> **Source data**:
• • • • •

(* ===== verification/Prelude.v ===== *)
(** * Bark: a verification development

    Bark is an implementation of the Ark protocol on Bitcoin: users hold VTXOs,
    outputs at the end of chains of pre-signed transactions, pay each other out
    of round with the cosignature of a server, refresh them in rounds, and can
    always leave by broadcasting the chain.  This library models the protocol
    crate (src/lib), the Bitcoin helpers it uses (src/bitcoin-ext), the
    wallet's database, unilateral exits, movements, rounds and selection of
    VTXOs (src/bark), and the server's out-of-round payments and rounds
    (src/server), and proves what makes them correct.

    ** Parts of the program and their files

    Shared: [Prelude] (outcomes of Rust functions, checked integers, loops,
    lists), [Effects] (stateful code with errors, its weakest preconditions),
    [Bitcoin] (transactions, scripts, taproots, musig; the interface to
    third-party code), [Concrete] (an executable instance of that interface).

    Protocol data.
    - [Tree]: the radix-4 tree, lib/src/tree/mod.rs.  [new] is [Tree::new] with
      its loop; [leaves], [iter_branch], [children] are the iterators.
    - [Encode], [VtxoEncoding], [TreeEncoding]: lib/src/encode.rs and the
      [ProtocolEncoding] implementations of lib/src/vtxo/mod.rs and
      lib/src/tree/signed.rs.
    - [Policy]: lib/src/vtxo/policy/ and lib/src/lightning.rs.
    - [Vtxo]: lib/src/vtxo/mod.rs; [transactions] is the iterator over the exit
      transactions, [iter_next] its step.
    - [Validation]: lib/src/vtxo/validation.rs; [validate] replays the chain.

    Protocol builders.  Each is a record with the fields of the Rust struct; the
    typestate of the source is a phantom argument, so operations exist only in
    the states that offer them.
    - [Board]: lib/src/board.rs.
    - [Arkoor], [ArkoorPackage]: lib/src/arkoor/mod.rs, lib/src/arkoor/package.rs.
    - [CheckpointArkoor]: lib/src/arkoor/checkpoint.rs.
    - [SignedTree], [TreeTxs], [TreeCosign], [TreeVtxos], [TreeBuilder]:
      lib/src/tree/signed.rs, its specification, transactions, cosigning, VTXOs
      and the builder for a single user.
    - [Extend]: what appending a signed transition does to a valid VTXO; shared
      by both arkoor builders.

    Wallet.
    - [ChainSource]: what the wallet asks of the network and of the on-chain
      wallet (bark/src/onchain/, bitcoin-ext/src/cpfp.rs), as interfaces.
    - [ExitStates]: bark/src/vtxo/state.rs and bark/src/exit/models/.
    - [Persist]: the database as an interface and its sqlite implementation
      (bark/src/persist/sqlite/query.rs), the state updates of
      bark/src/vtxo/mod.rs.
    - [ExitManager]: bark/src/exit/transaction_manager.rs.
    - [ExitProgress]: bark/src/exit/progress/.
    - [ExitVtxo]: bark/src/exit/vtxo.rs and bark/src/exit/mod.rs.
    - [ExitSafety], [ExitDurable], [ExitTermination], [ExitManagerFacts]: the
      theorems about exits; [ExitSample]: a small executable outside world.

    - [CheckpointPackage]: lib/src/arkoor/checkpointed_package.rs.
    - [Connectors], [Forfeit]: lib/src/connectors.rs, lib/src/forfeit.rs, the
      server's checks and completion of forfeits (server/src/forfeits.rs,
      server/src/round/mod.rs) and the user's signatures (bark/src/round.rs).
    - [Rounds]: offboard requests (lib/src/lib.rs, lib/src/rounds.rs) and the
      messages of lib/src/challenges.rs.

    Server.
    - [Flux]: server/src/flux.rs, the VTXOs in use and the guards on them.
    - [ServerDb]: the tables vtxo and round and their transactions
      (server/src/database/).
    - [Threads], [ServerOor]: the handlers of out-of-round payments
      (server/src/lib.rs, server/src/arkoor.rs) as steps that interleave.
    - [RoundCollect], [RoundSigning], [ServerRound]: server/src/round/mod.rs;
      [CollectingPayments], [SigningVtxoTree] and [SigningForfeits] are the
      states, [handle_event] is [perform_round] between two points where it
      waits, for one message or timeout.
    - [RoundSafety], [RoundOutcome]: the invariant of a round and what a step
      does; [RoundSuccess], [RoundTermination], [RoundPanics]: the theorems.
    - [Keyed]: maps kept as lists in the order in which they are walked.

    Movements and rounds of the wallet.
    - [Movement], [MovementFacts]: bark/src/movement/ with the tables behind it
      (bark/src/persist/sqlite/query.rs); the manager is a state monad over its
      cache and the database.
    - [WalletRoundState]: the state of a participation (bark/src/round.rs), its
      database models (bark/src/persist/models.rs) and tables.
    - [WalletRound]: what the wallet does in a round, over a [World] of
      database, chain, server and movements; [process_event], [round_sync] and
      [try_cancel] are the methods of the code's [RoundState] (here
      [WalletRound]).
    - [WalletRoundSafety], [WalletRoundReach]: the invariant of a participation,
      the states it can reach, and a sample round; [WalletRoundErrors]: paths on
      which the wallet loses track of funds.
    - [WalletKeys]: the keys of the wallet, single VTXOs (bark/src/lib.rs) and
      the table of keys.
    - [Selection]: bark/src/vtxo/selection.rs and the operations of
      bark/src/lib.rs that select VTXOs and enter a round with them: refreshes,
      offboards and payments on chain; [SelectionFacts], [RefreshFacts]: their
      theorems.
    - [WalletTables]: the tables of lightning payments and of boards
      (bark/src/persist/), as an interface with laws and as tables that meet it.
    - [WalletState]: the [World] of [WalletRound] with the exits of the wallet.
    - [LightningReceive]: bark/src/lightning/receive.rs.  [LightningReceiveFacts]:
      the invariant of the table of receives, and what each operation does to a
      payment; [LightningReceiveReach]: the theorems, and a sample payment.
    - [LightningPay]: bark/src/lightning/pay.rs with the invoices of
      lib/src/lightning.rs.  [PackageBuilt]: what the builder of packages
      returns; [LightningPayFacts], [LightningPaySend]: a check and the start of
      a payment; [LightningPayReach]: the theorems, and sample payments.

    Payments to others.
    - [Mailbox], [Address]: lib/src/mailbox.rs and lib/src/address.rs.
    - [ServerMailbox]: the server's mailboxes (server/src/rpcserver/mailbox.rs,
      server/src/mailbox_manager.rs, server/src/database/mod.rs), with requests
      as tasks of [Threads]; [ServerMailboxFacts], [ServerMailboxReach]: their
      theorems, and sample histories.

    The builders of VTXOs meet the wallet in [Vtxo]: every builder's theorem
    ends in [validate] accepting the VTXO, [validated_exit_spends] turns that
    into a chain of spendable transactions, and the exit code broadcasts exactly
    these ([exit_txs] is [transactions]).

    ** What the theorems show

    - VTXOs are what they claim: [validate_spec], [validated_exit_spends],
      [exit_chain], [transactions_total], [validate_no_panic].
    - Builders make valid VTXOs: [board_vtxo_valid], [arkoor_vtxos_good],
      [checkpoint_vtxos_good], [tree_vtxos_good], [tree_builder_good]; what one
      party signs the other accepts: [board_cosign_accepted],
      [arkoor_cosign_accepted], [checkpoint_cosign_accepted],
      [tree_builder_cosign_accepted], [tree_signing_completes],
      [tree_combine_valid].
    - Amounts: [package_pays], [arkoor_underpaid_invalid],
      [package_subdust_change_invalid].
    - Scripts: [policy_clauses_agree], [htlc_delays].
    - Wire formats: [vtxo_roundtrip], [signed_tree_roundtrip].
    - The tree: [tree_new_total], [tree_leaves], [tree_branch], [nb_nodes_bound].
    - Exits: legal transitions and the timelock for every behaviour of network,
      wallet and database ([exit_history_legal], [exit_timelock]), progress that
      always returns ([exit_progress_settles]), a database in step with the
      memory ([exit_progress_durable], [start_exits_spec], [spent_stays_spent]),
      a manager whose lookups never fail ([manager_well_formed]).
    - Packages with checkpoints: [checkpoint_package_completes].  Connectors and
      forfeits: [connector_chain_spendable], [connector_forfeits_enforceable],
      [hark_forfeit_enforceable].  Requests and challenges: [challenge_commits].
    - The server: VTXOs in flux are exclusive ([flux_exclusive]); no VTXO is
      spent twice in any history of the database ([vtxo_spent_once]) and no two
      out-of-round payments of it are signed ([oor_signs_once]).
    - Rounds: requests that are registered are sound ([process_payment_sound]);
      a round that succeeds has paid everything and its forfeits are
      enforceable ([round_success_sound]); locks ([round_step_locks]); an end
      for every round ([round_terminates]); no panics ([signing_never_panics],
      [round_nonces_suffice]).
    - The wallet: movements are updated as told ([update_movement_spec]); a
      participation in a round never exposes the inputs, whatever events, syncs
      and cancels come in any order ([wallet_round_safe]).
    - Selection: enough VTXOs are found when there are enough
      ([select_vtxos_covers]); a refresh leaves none out that is due and loses
      no value ([maintenance_refresh_complete]); the server accepts what the
      wallet builds ([built_accepted]).
    - Lightning receives: a preimage is only told for VTXOs the wallet can claim
      with it ([preimage_revealed_safely]); what a failed claim leaves
      ([failed_claim_outcome]).  Lightning payments: VTXOs are only spent for
      HTLC VTXOs that are worth the payment ([payment_funded]), and these are
      only given up when they were paid, returned or exited
      ([htlcs_never_lost]).
    - Addresses: strings round-trip ([address_roundtrip]); one built for a
      mailbox delivers to it ([mailbox_address_delivers]); a reader of a
      mailbox misses nothing ([mailbox_read_continues]) that was not being
      posted while it read ([late_message_lost]).
    - Where the code falls short, a theorem shows how: [validate_ignores_point],
      [validate_empty_panics], [tree_builder_extra_sigs_panics],
      [tree_spec_decode_count_panics], [refused_exit_left_in_db],
      [reorg_blocks_progress],
      [flux_not_respected], [htlc_outputs_unfunded], [bad_htlc_expiry_panics],
      [free_outputs_stall], [cpp_remainder_refused],
      [crash_forgets_forfeits], [decoy_leaf_taken], [confirmed_round_lost],
      [failed_claim_outcome], [change_lost], [update_never_refused],
      [address_length_panics], [bad_identifier_panics],
      [late_message_lost], [late_arkoor_lost],
      [subscription_skips_history], [exhausted_checkpoints_hang].

    ** Conventions

    A Rust function returns an [outcome]: a value, an error, or a panic
    ([unwrap], [expect], [assert!], indices out of range; [debug_assert!] and
    arithmetic overflow count as panics, as in a build with debug assertions and
    overflow checks).  Machine integers are [Z]; conversions with [as] wrap and
    are written out, checked operations return options.  Handlers with effects
    are functions of type [M S E A], from a state to an outcome and the state
    left behind, also on errors; an asynchronous function is its sequence of
    effects, and a lock is taken where the source takes it, since all code here
    runs with exclusive access.

    Third-party code is a parameter: [Bitcoin] has the operations of
    rust-bitcoin, secp256k1 and musig, and the law classes of Bitcoin.v,
    [EncodingLaws], [ChainSourceLaws] and [PersisterLaws] state what the program
    relies on.  [Concrete] and [ExitSample] give executable instances that
    satisfy them, which the witnesses use.

    Fuel: the construction of a tree gets one step per leaf and one more and
    [tree_new_total] shows it finishes; collecting the exit transactions gets
    two steps more than there are genesis items ([transactions_total]);
    [progress_loop] has the limit [MAX_ITERATIONS] of the source, which
    [exit_progress_settles] shows is not reached; a round is a relation on
    states, and [round_terminates] bounds the timeouts it can take.  All other loops are
    structural.

    ** Not modelled, and why

    - Of bark/src/lib.rs and bark/src/arkoor.rs boarding, arkoor payments,
      onboarding and syncing: calls of server and database in turn, around the
      builders that are modelled.
    - In the wallet: the claims of lightning receives that the code runs three
      at a time run in turn; futures that the code joins or runs concurrently
      run one after the other; the stream of events is a list; MessagePack,
      JSON and the cast of row ids to 32 bits.
    - Draining exits (bark/src/exit/mod.rs): PSBT construction and signing in
      third-party code.
    - The clients behind the chain source and the on-chain wallet
      (bark/src/onchain/): calls to bitcoind, esplora and bdk.
    - The server's on-chain wallet, broadcasting, telemetry and the text of
      SQL statements: what they answer is an argument ([Answers], the database
      calls); boards, lightning, sweeps and the VTXO pool of the server are
      not modelled.
    - Command line, REST and RPC layers, logging and generated bindings: no
      logic of their own. *)
From stdpp Require Export base list list_numbers gmap strings.
From Stdlib Require Export ZArith Lia.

• • • • •

> **What to work on**: The response should hold exactly the lines starting at the line with "does; [RoundSuccess], [RoundTermination], [RoundPanics]: the" and ending at the line with "cache and the database.", and no other line of the material above.

> **Solution below**:
      does; [RoundSuccess], [RoundTermination], [RoundPanics]: the theorems.
    - [Keyed]: maps kept as lists in the order in which they are walked.

    Movements and rounds of the wallet.
    - [Movement], [MovementFacts]: bark/src/movement/ with the tables behind it
      (bark/src/persist/sqlite/query.rs); the manager is a state monad over its
      cache and the database.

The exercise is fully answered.